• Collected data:

------------------------------

(** * An explicit-free-list allocator (mm.c): model and verification

    The allocator of [mm.c] manages one growable byte region.  Every block
    carries a 4-byte header and a 4-byte footer holding [size | alloc]; a free
    block stores two 4-byte offsets (relative to [heap_listp]) in the first
    eight bytes of its payload, which thread a doubly linked LIFO free list
    whose end marker is [heap_listp] itself.

    The model is a shallow embedding: the globals [heap_listp] and
    [first_free], the break of the memory library and the raw bytes form a
    record that every function takes and returns.  Addresses, sizes and words
    are integers ([Z]); the wrap-around of [unsigned int] and of
    [size_t]/[unsigned long] is written out with [wrap32] and [wrap64].  A
    4-byte access is assembled from bytes in little-endian order, the byte
    order of the x86-64 machines the allocator was written for. *)

From Stdlib Require Import ZArith List Lia Bool Permutation.
Import ListNotations.
Local Open Scope Z_scope.

(** * Part I: the program *)

(** ** Machine integers *)

(** [unsigned int] arithmetic. *)
Definition wrap32 (x : Z) : Z := x mod 2 ^ 32.

(** [size_t] and [unsigned long] arithmetic. *)
Definition wrap64 (x : Z) : Z := x mod 2 ^ 64.

(** A C truth value. *)
Definition nz (x : Z) : bool := negb (x =? 0).

(** ** Constants of mm.c *)

Definition WSIZE : Z := 4.
Definition DSIZE : Z := 8.
Definition CHUNKSIZE : Z := Z.shiftl 1 9.
Definition MINBLKSIZE : Z := 2 * DSIZE.

(** [MAX(x, y) ((x) > (y)? (x) : (y))] *)
Definition MAX (x y : Z) : Z := if y <? x then x else y.

(** [PACK(size, alloc) ((size) | (alloc))] *)
Definition PACK (size alloc : Z) : Z := Z.lor size alloc.

(** The null pointer and the failure value [(void * )-1] of [mem_sbrk]. *)
Definition NULL : Z := 0.
Definition SBRK_FAILED : Z := wrap64 (-1).

(** ** Byte memory *)

Definition memory : Type := Z -> Z.

Definition load8 (m : memory) (p : Z) : Z := m p mod 256.

Definition store8 (m : memory) (p v : Z) : memory :=
  fun q => if q =? p then v mod 256 else m q.

(** [*(unsigned int * )p], little endian. *)
Definition load32 (m : memory) (p : Z) : Z :=
  load8 m p + 2 ^ 8 * load8 m (p + 1) + 2 ^ 16 * load8 m (p + 2)
  + 2 ^ 24 * load8 m (p + 3).

(** [*(unsigned int * )p = v]: the four low bytes of [v] are stored, which is
    the conversion of [v] to [unsigned int]. *)
Definition store32 (m : memory) (p v : Z) : memory :=
  store8 (store8 (store8 (store8 m p v) (p + 1) (v / 2 ^ 8))
                 (p + 2) (v / 2 ^ 16)) (p + 3) (v / 2 ^ 24).

(** ** The allocator's state

    [mem_brk] and [mem_max_addr] belong to the memory library (memlib.c, not
    part of the sources); [heap_listp] and [first_free] are the two static
    variables of mm.c, both zero when the program starts. *)

Record state : Type := mkState {
  mem : memory;
  mem_brk : Z;
  mem_max_addr : Z;
  heap_listp : Z;
  first_free : Z
}.

Definition set_mem (s : state) (m : memory) : state :=
  mkState m (mem_brk s) (mem_max_addr s) (heap_listp s) (first_free s).

Definition set_brk (s : state) (b : Z) : state :=
  mkState (mem s) b (mem_max_addr s) (heap_listp s) (first_free s).

Definition set_heap_listp (s : state) (p : Z) : state :=
  mkState (mem s) (mem_brk s) (mem_max_addr s) p (first_free s).
(* ===== verification/Runtime.v ===== *)
(** * Interfaces of the asynchronous runtime

    The channels and wakers the program uses come from [tokio] and
    [futures-util]; their code is not part of the repository.  The development
    is parametric in them: each is a type class whose operations are those the
    source calls and whose laws are their documented behaviour, stated through
    an observer ([chan_view], [shot_view], [waker_view]).  List-, option- and
    boolean-backed instances show that the laws can hold and are what the
    concrete examples run on. *)

From S2P Require Import Prelude.

(** ** [tokio::sync::mpsc] *)

(** [mpsc::error::TrySendError]; an unbounded sender only ever reports
    [TrySendClosed]. *)
Inductive TrySendError := TrySendFull | TrySendClosed.

(** What a channel is, to an observer of both halves. *)
Record chan_state (A : Type) := ChanState {
  cs_queue : list A;          (* sent and not yet received, oldest first *)
  cs_cap : option nat;        (* [None]: unbounded *)
  cs_rx_open : bool;          (* the receiver is alive and not closed *)
  cs_tx_open : bool;          (* some sender is alive *)
}.
Arguments ChanState {A} _ _ _ _.
Arguments cs_queue {A} _.
Arguments cs_cap {A} _.
Arguments cs_rx_open {A} _.
Arguments cs_tx_open {A} _.

Definition chan_full {A} (v : chan_state A) : bool :=
  match cs_cap v with
  | Some n => (n <=? length (cs_queue v))%nat
  | None => false
  end.

Definition spec_send {A} (a : A) (v : chan_state A) : chan_state A * option TrySendError :=
  if negb (cs_rx_open v) then (v, Some TrySendClosed)
  else if chan_full v then (v, Some TrySendFull)
  else (ChanState (cs_queue v ++ [a]) (cs_cap v) (cs_rx_open v) (cs_tx_open v), None).

(** [poll_recv]: the oldest item; else end of stream when the channel was
    closed or every sender is gone; else [Pending]. *)
Definition spec_recv {A} (v : chan_state A) : chan_state A * poll (option A) :=
  match cs_queue v with
  | a :: q => (ChanState q (cs_cap v) (cs_rx_open v) (cs_tx_open v), Ready (Some a))
  | [] => (v, if cs_rx_open v && cs_tx_open v then Pending else Ready None)
  end.

Definition spec_close {A} (v : chan_state A) : chan_state A :=
  ChanState (cs_queue v) (cs_cap v) false (cs_tx_open v).

Definition spec_rx_drop {A} (v : chan_state A) : chan_state A :=
  ChanState [] (cs_cap v) false (cs_tx_open v).

Definition spec_tx_drop {A} (v : chan_state A) : chan_state A :=
  ChanState (cs_queue v) (cs_cap v) (cs_rx_open v) false.

Class Mpsc (C : Type -> Type) := {
  channel : forall {A}, nat -> C A;
  unbounded_channel : forall {A}, C A;
  try_send : forall {A}, A -> C A -> C A * option TrySendError;
  poll_recv : forall {A}, C A -> C A * poll (option A);
  rx_close : forall {A}, C A -> C A;
  rx_drop : forall {A}, C A -> C A;
  tx_drop : forall {A}, C A -> C A;
  chan_view : forall {A}, C A -> chan_state A;
  view_channel : forall A n, chan_view (@channel A n) = ChanState [] (Some n) true true;
  view_unbounded : forall A, chan_view (@unbounded_channel A) = ChanState [] None true true;
  view_try_send : forall A (a : A) c, chan_view (try_send a c).1 = (spec_send a (chan_view c)).1;
  res_try_send : forall A (a : A) c, (try_send a c).2 = (spec_send a (chan_view c)).2;
  view_poll_recv : forall A (c : C A), chan_view (poll_recv c).1 = (spec_recv (chan_view c)).1;
  res_poll_recv : forall A (c : C A), (poll_recv c).2 = (spec_recv (chan_view c)).2;
  view_rx_close : forall A (c : C A), chan_view (rx_close c) = spec_close (chan_view c);
  view_rx_drop : forall A (c : C A), chan_view (rx_drop c) = spec_rx_drop (chan_view c);
  view_tx_drop : forall A (c : C A), chan_view (tx_drop c) = spec_tx_drop (chan_view c);
}.

(** ** [tokio::sync::oneshot] *)

Inductive shot_state (A : Type) :=
| ShotOpen                    (* both halves alive, nothing sent *)
| ShotSent (a : A)            (* sent, the receiver will get it *)
| ShotTxDropped               (* the sender was dropped unsent *)
| ShotRxDropped.              (* the receiver is gone *)
Arguments ShotOpen {A}.
Arguments ShotSent {A} _.
Arguments ShotTxDropped {A}.
Arguments ShotRxDropped {A}.

(** [Sender::send] consumes the sender, so a second send cannot be written;
    it fails exactly when the receiver is gone. *)
Definition spec_shot_send {A} (a : A) (s : shot_state A) : shot_state A * bool :=
  match s with
  | ShotOpen => (ShotSent a, true)
  | other => (other, false)
  end.

(** Awaiting the receiver: the value, or [RecvError] once the sender is gone. *)
Definition spec_shot_recv {A} (s : shot_state A) : poll (option A) :=
  match s with
  | ShotSent a => Ready (Some a)
  | ShotTxDropped => Ready None
  | _ => Pending
  end.

Definition spec_shot_tx_drop {A} (s : shot_state A) : shot_state A :=
  match s with ShotOpen => ShotTxDropped | other => other end.

Definition spec_shot_rx_drop {A} (s : shot_state A) : shot_state A := ShotRxDropped.

Class Oneshot (O : Type -> Type) := {
  oneshot : forall {A}, O A;
  shot_send : forall {A}, A -> O A -> O A * bool;
  shot_recv : forall {A}, O A -> poll (option A);
  shot_tx_drop : forall {A}, O A -> O A;
  shot_rx_drop : forall {A}, O A -> O A;
  shot_view : forall {A}, O A -> shot_state A;
  view_oneshot : forall A, shot_view (@oneshot A) = ShotOpen;
  view_shot_send : forall A (a : A) o, shot_view (shot_send a o).1 = (spec_shot_send a (shot_view o)).1;
  res_shot_send : forall A (a : A) o, (shot_send a o).2 = (spec_shot_send a (shot_view o)).2;
  res_shot_recv : forall A (o : O A), shot_recv o = spec_shot_recv (shot_view o);
  view_shot_tx_drop : forall A (o : O A), shot_view (shot_tx_drop o) = spec_shot_tx_drop (shot_view o);
  view_shot_rx_drop : forall A (o : O A), shot_view (shot_rx_drop o) = spec_shot_rx_drop (shot_view o);
}.

(** ** [futures_util::task::AtomicWaker] *)

(** [register] stores the waker of the current task, [wake] takes it out and
    wakes the task if there is one.  The observer sees whether a waker is
    stored; [wake] also answers whether a task was woken. *)
Class Waker (W : Type) := {
  new_waker : W;
  register : W -> W;
  wake : W -> W * bool;
  waker_view : W -> bool;
  view_new_waker : waker_view new_waker = false;
  view_register : forall w, waker_view (register w) = true;
  view_wake : forall w, waker_view (wake w).1 = false;
  res_wake : forall w, (wake w).2 = waker_view w;
}.

(** ** Instances *)

#[export] Program Instance list_mpsc : Mpsc chan_state := {
  channel := fun A n => ChanState [] (Some n) true true;
  unbounded_channel := fun A => ChanState [] None true true;
  try_send := fun A => spec_send;
  poll_recv := fun A => spec_recv;
  rx_close := fun A => spec_close;
  rx_drop := fun A => spec_rx_drop;
  tx_drop := fun A => spec_tx_drop;
  chan_view := fun A v => v;
}.
Solve All Obligations with reflexivity.

#[export] Program Instance state_oneshot : Oneshot shot_state := {
  oneshot := fun A => ShotOpen;
  shot_send := fun A => spec_shot_send;
  shot_recv := fun A => spec_shot_recv;
  shot_tx_drop := fun A => spec_shot_tx_drop;
  shot_rx_drop := fun A => spec_shot_rx_drop;
  shot_view := fun A s => s;
}.
Solve All Obligations with reflexivity.

#[export] Program Instance bool_waker : Waker bool := {
  new_waker := false;
  register := fun _ => true;
  wake := fun w => (false, w);
  waker_view := fun w => w;
}.
Solve All Obligations with reflexivity.

(** ** Observers and automation *)

Abbreviation queue c := (cs_queue (chan_view c)).
Abbreviation rx_open c := (cs_rx_open (chan_view c)).
Abbreviation tx_open c := (cs_tx_open (chan_view c)).
Abbreviation capacity c := (cs_cap (chan_view c)).

Create Rewrite HintDb chan.
#[export] Hint Rewrite @view_channel @view_unbounded @view_try_send @res_try_send
  @view_poll_recv @res_poll_recv @view_rx_close @view_rx_drop @view_tx_drop
  @view_oneshot @view_shot_send @res_shot_send @res_shot_recv @view_shot_tx_drop
  @view_shot_rx_drop @view_new_waker @view_register @view_wake @res_wake : chan.

(** Sending on an open channel with room. *)
Lemma spec_send_ok {A} (a : A) v :
  cs_rx_open v = true -> chan_full v = false ->
  spec_send a v = (ChanState (cs_queue v ++ [a]) (cs_cap v) (cs_rx_open v) (cs_tx_open v), None).
Proof. unfold spec_send. intros -> ->. easy. Qed.

(** Sending on an unbounded channel never reports a full buffer. *)
Lemma spec_send_unbounded {A} (a : A) v :
  cs_cap v = None ->
  spec_send a v
  = if cs_rx_open v
    then (ChanState (cs_queue v ++ [a]) (cs_cap v) (cs_rx_open v) (cs_tx_open v), None)
    else (v, Some TrySendClosed).
Proof. unfold spec_send, chan_full. intros ->. now destruct (cs_rx_open v). Qed.

Lemma spec_send_queue {A} (a : A) v :
  cs_queue (spec_send a v).1
  = match (spec_send a v).2 with Some _ => cs_queue v | None => cs_queue v ++ [a] end.
Proof. unfold spec_send. repeat case_bool; easy. Qed.

Lemma spec_send_flags {A} (a : A) v :
  cs_rx_open (spec_send a v).1 = cs_rx_open v
  /\ cs_tx_open (spec_send a v).1 = cs_tx_open v
  /\ cs_cap (spec_send a v).1 = cs_cap v.
Proof. unfold spec_send. repeat case_bool; easy. Qed.

Lemma spec_recv_flags {A} (v : chan_state A) :
  cs_rx_open (spec_recv v).1 = cs_rx_open v
  /\ cs_tx_open (spec_recv v).1 = cs_tx_open v
  /\ cs_cap (spec_recv v).1 = cs_cap v.
Proof. unfold spec_recv. now destruct (cs_queue v). Qed.

(** A bounded channel never holds more than its capacity. *)
Definition chan_bounded {A} (v : chan_state A) : Prop :=
  match cs_cap v with Some n => (length (cs_queue v) <= n)%nat | None => True end.

Lemma spec_send_bounded {A} (a : A) v : chan_bounded v -> chan_bounded (spec_send a v).1.
Proof.
  unfold chan_bounded, spec_send, chan_full. intros H.
  destruct (cs_rx_open v), (cs_cap v) eqn:Hc; simpl; rewrite ?Hc; simpl; try easy.
  case_bool; simpl; rewrite ?Hc; [easy|]. bool_prop. rewrite length_app. simpl. lia.
Qed.

Lemma spec_recv_bounded {A} (v : chan_state A) : chan_bounded v -> chan_bounded (spec_recv v).1.
Proof.
  unfold chan_bounded, spec_recv. destruct (cs_queue v) eqn:Hq; simpl; rewrite ?Hq; [easy|].
  destruct (cs_cap v); simpl; [lia|easy].
Qed.
(* ===== verification/Frame.v ===== *)
(** * Penguin frames (src/src/mux/frame.rs, proto_version.rs)

    The wire format: the payload data types, the encoder
    [From<&Frame> for Vec<u8>], the decoder [TryFrom<Bytes> for Frame] with
    every early return and every panic, and the theorems that relate the two. *)

From S2P Require Import Prelude.

(** ** Definitions *)

Definition PROTOCOL_VERSION : bytes := bytes_of_string "penguin-v7".
Definition PROTOCOL_VERSION_NUMBER : Z := 7.

Inductive FrameError :=
| FrameTooShort
| FrameVersion (v : Z)
| InvalidOpCode (v : Z)
| InvalidBindType (v : Z).

(** [CowBytes]: borrowed or owned bytes; [PartialEq] compares the contents. *)
Inductive CowBytes :=
| Borrowed (data : bytes)
| Owned (data : bytes).

Definition cow_as_ref (c : CowBytes) : bytes :=
  match c with Borrowed data => data | Owned data => data end.

Definition cow_eq (x y : CowBytes) : bool := bool_decide (cow_as_ref x = cow_as_ref y).

Definition cow_dupe (c : CowBytes) : CowBytes :=
  match c with Borrowed data => Borrowed data | Owned data => Owned data end.

Definition cow_default : CowBytes := Borrowed [].

Definition cow_into_owned (c : CowBytes) : bytes :=
  match c with Borrowed data => data | Owned data => data end.

Definition cow_len (c : CowBytes) : Z :=
  match c with Borrowed data => blen data | Owned data => blen data end.

Inductive BindType := BindStream | BindDatagram.
Lemma datagram_at_encodes :
  bytes_ok body -> 3 + be_value (take 1 body) <= blen body ->
  encode_payload (Datagram (datagram_at (be_value (take 1 body)))) = Ok body.
Proof.
  intros Hok Hlen. pose proof (be_value_bound (take 1 body) (Forall_take _ _ _ Hok)) as Hb.
  assert (Hl1 : length (take 1 body) = 1%nat) by (unfold blen in Hlen; rewrite length_take; lia).
  rewrite Hl1 in Hb. set (n := be_value (take 1 body)) in *. change (256 ^ Z.of_nat 1) with 256 in Hb.
  assert (Hl2 : length (body_at 6 2) = 2%nat)
    by (unfold body_at; unfold blen in Hlen; rewrite length_take, length_drop; lia).
  cbn [encode_payload datagram_at dgm_target_host dgm_target_port dgm_data cow_len cow_as_ref].
  assert (Hh : blen (body_at 8 n) = n) by (unfold body_at, blen in *; rewrite length_take, length_drop; lia).
  rewrite Hh. unfold u8_try_from. rewrite (proj2 (Z.ltb_lt n 256)) by lia. f_equal.
  unfold n at 1. rewrite !put_be_be_value; [|apply Forall_take, Forall_drop, Hok|easy|apply Forall_take, Hok|easy].
  unfold body_at. change (Z.to_nat (6 - 5)) with 1%nat. change (Z.to_nat (8 - 5)) with 3%nat. change (Z.to_nat 2) with 2%nat.
  replace (Z.to_nat (3 + n)) with (3 + Z.to_nat n)%nat by lia.
  rewrite <- drop_drop, take_drop. change 3%nat with (1 + 2)%nat. rewrite <- drop_drop, !take_drop. easy.
Qed.

Lemma dissect_datagram t : bytes_ok body -> body_agrees OpDatagram t.
Proof.
  intros Hok. pose proof (blen_nonneg body). unfold body_agrees. dissect_steps.
  destruct (Z_lt_le_dec (blen body) 1) as [H1|H1].
  { cbn [decode_payload decode_payload_with]. rewrite check_remaining_short, buffer_out by lia. left. eauto. }
  destruct (buffer_in 5 1 t) as (r & -> & ->); [lia..|]. change (body_at 5 1) with (take 1 body). cbn [add].
  pose proof (be_value_bound (take 1 body) (Forall_take _ _ _ Hok)) as [Hb _].
  set (n := be_value (take 1 body)) in *.
  destruct (Z_lt_le_dec (blen body) 3) as [H3|H3].
  { cbn [decode_payload decode_payload_with]. rewrite check_remaining_short by lia. left. dissect_step. eauto. }
  destruct (Z_lt_le_dec (blen body) (3 + n)) as [Hn|Hn].
  { cbn [decode_payload decode_payload_with]. repeat dissect_step.
    destruct (check_remaining_cases body (1 + 6)) as [Hc|Hc]; rewrite Hc; cbn [mbind res_bind]; [|left; eauto].
    rewrite get_be_enough by (unfold blen in *; lia). cbn [mbind res_bind]. fold n.
    rewrite check_remaining_short by (unfold blen in *; rewrite length_drop; lia). left. eauto. }
  pose proof (datagram_at_encodes Hok Hn) as Henc. fold n in Henc. repeat dissect_step.
  rewrite <- !app_assoc. cbn [app].
  assert (Hshown : @eq (list item) [(f_host_len, Number n); (f_target_port, Number (be_value (body_at 6 2)));
                    (f_target_host, Octets (body_at 8 n)); (f_payload, Octets (drop (Z.to_nat (8 + n - 5)) body))]
                     (shown_payload (Datagram (datagram_at n)))).
  { unfold datagram_at. cbn [shown_payload dgm_target_host dgm_target_port dgm_data cow_len cow_as_ref].
    replace (blen (body_at 8 n)) with n by (unfold body_at, blen in *; rewrite length_take, length_drop; lia).
    now replace (8 + n - 5) with (3 + n) by lia. }
  unfold item in *. rewrite Hshown.
  assert (Hpay : payload_ok (Datagram (datagram_at n))).
  { split; [|split; unfold cow_ok; [now apply Forall_take, Forall_drop|now apply Forall_drop]].
    pose proof (be_value_bound (body_at 6 2)) as H62. unfold u16_ok, in_width. cbn.
    assert (length (body_at 6 2) = 2%nat) as Hl by (unfold body_at, blen in *; rewrite length_take, length_drop; lia).
    rewrite Hl in H62. apply H62. now apply Forall_take, Forall_drop. }
  destruct (Z_lt_le_dec (cow_len (dgm_data (datagram_at n))) 4) as [Hs|Hs].
  - rewrite (decode_short_datagram _ _ Henc Hs). right. exists (datagram_at n). easy.
  - rewrite (decode_encode_datagram _ _ _ _ (proj1 Hpay) Henc Hs). easy.
Qed.

Lemma dissect_body_agrees op t : bytes_ok body -> body_agrees op t.
Proof.
  intros Hok. destruct op.
  - apply dissect_connect.
  - apply dissect_acknowledge.
  - unfold body_agrees. cbn. now rewrite app_nil_r.
  - unfold body_agrees. cbn. now rewrite app_nil_r.
  - apply dissect_push.
  - apply dissect_bind.
  - now apply dissect_datagram.
Qed.

End Packet.

(** *** The header *)

Lemma packet_split data :
  5 <= blen data -> exists x id body, data = x :: id ++ body /\ length id = 4%nat.
Proof.
  intros H. destruct data as [|x data]; [easy|]. exists x, (take 4 data), (drop 4 data).
  rewrite take_drop, length_take. unfold blen in H. cbn [length] in H. split; [easy|lia].
Qed.

Lemma decode_packet x id body :
  length id = 4%nat ->
  frame_try_from (x :: id ++ body)
  = if negb (Z.shiftr x 4 =? 7) then Err (FrameVersion (Z.shiftr x 4))
    else opcode ← OpCode_try_from (Z.land x 15);
         payload ← decode_payload opcode body; Ok (MkFrame (be_value id) payload).
Proof.
  intros Hid. unfold frame_try_from, frame_try_from_with; fold decode_payload.
  rewrite check_remaining_ok by (unfold blen; cbn [length]; rewrite length_app; lia).
  cbn [mbind res_bind]. rewrite get_be_enough by (cbn [length]; lia). cbn [mbind res_bind take drop].
  rewrite take_0, be_value_1, drop_0. unfold PROTOCOL_VERSION_NUMBER. case_bool; [easy|].
  destruct (OpCode_try_from _); cbn [mbind res_bind]; [|easy..].
  rewrite get_be_enough by (rewrite length_app; lia). cbn [mbind res_bind].
  now rewrite <- Hid, take_app_length, drop_app_length.
Qed.

Lemma header_range x rest off len :
  0 <= off -> 1 <= len <= 4 -> off + len <= blen (x :: rest) ->
  exists r, tvb_range (x :: rest) off (Some len) = Some r
    /\ range_uint r = be_value (take (Z.to_nat len) (drop (Z.to_nat off) (x :: rest))).
Proof.
  intros. pose proof (tvb_range_in (x :: rest) off len) as H2. specialize (H2 ltac:(lia) ltac:(lia) ltac:(lia)).
  destruct (tvb_range _ _ _) as [r|]; [|easy]. injection H2 as H2. exists r. split; [easy|].
  rewrite range_uint_value, H2; [easy|]. rewrite H2. unfold blen in *. rewrite length_take, length_drop. lia.
Qed.

Lemma dissect_header x rest :
  dissect (x :: rest) []
  = if negb (Z.shiftr x 4 =? 7) then ([], inr Disowned)
    else (_ ← add_number f_flow_id (x :: rest) 1 4; dissect_body (Z.land x 15) (x :: rest)) [(f_opcode, Number (Z.land x 15))].
Proof.
  unfold dissect, mbind, D_bind, buffer at 1 2.
  pose proof (tvb_range_rest (x :: rest) 0 ltac:(unfold blen; lia)) as H0.
  destruct (tvb_range (x :: rest) 0 None) as [whole|]; [clear H0|easy].
  destruct (header_range x rest 0 1) as (r & -> & ->); [lia..|unfold blen; cbn [length]; lia|].
  change (be_value (take (Z.to_nat 1) (drop (Z.to_nat 0) (x :: rest)))) with (be_value [x]). rewrite be_value_1.
  case_bool; easy.
Qed.
(* ===== verification/Stream.v ===== *)
(** * Logical streams (src/src/mux/stream.rs)

    [MuxStream] with its [AsyncRead], [AsyncWrite] and [AsyncBufRead]
    implementations, the shared counters behind it, and the bidirectional
    copier [CopyBidirectional]. *)

From S2P Require Import Prelude Runtime Frame.

(** ** Definitions *)

(** The [MuxStream] object.  What it shares with the multiplexor task through
    [Arc]s and channel halves lives in a [Shared] cell; [ms_cell] says which. *)
Record MuxStream := MkMuxStream {
  ms_cell : nat;
  ms_flow_id : Z;
  ms_dest_host : bytes;
  ms_dest_port : Z;
  ms_psh_recvd_since : Z;
  ms_buf : bytes;
  ms_rwnd_threshold : Z;
}.

Definition set_buf (s : MuxStream) (buf : bytes) : MuxStream :=
  MkMuxStream (ms_cell s) (ms_flow_id s) (ms_dest_host s) (ms_dest_port s)
    (ms_psh_recvd_since s) buf (ms_rwnd_threshold s).

Definition set_recvd (s : MuxStream) (n : Z) : MuxStream :=
  MkMuxStream (ms_cell s) (ms_flow_id s) (ms_dest_host s) (ms_dest_port s)
    n (ms_buf s) (ms_rwnd_threshold s).

(** What can happen to [psh_send_remaining] between the load and the
    compare-exchange of the writer: a spurious failure of the weak exchange,
    or an [Acknowledge] processed by the task on another thread. *)
Inductive interference := Spurious | AckMeanwhile (n : Z).

Inductive ReadState := RTransferring (n : Z) | ShuttingDown (n : Z) | RDone (n : Z).
Inductive WriteState := WTransferring (n : Z) | WDone (n : Z).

------------------------------

• EXERCISE OBJECTIVE: In the data above, retype exactly and only the lines between the one holding "wake : W -> W * bool;" and the one holding "#[export] Program Instance list_mpsc", inclusive.

• RESULT:
  wake : W -> W * bool;
  waker_view : W -> bool;
  view_new_waker : waker_view new_waker = false;
  view_register : forall w, waker_view (register w) = true;
  view_wake : forall w, waker_view (wake w).1 = false;
  res_wake : forall w, (wake w).2 = waker_view w;
}.

(** ** Instances *)

#[export] Program Instance list_mpsc : Mpsc chan_state := {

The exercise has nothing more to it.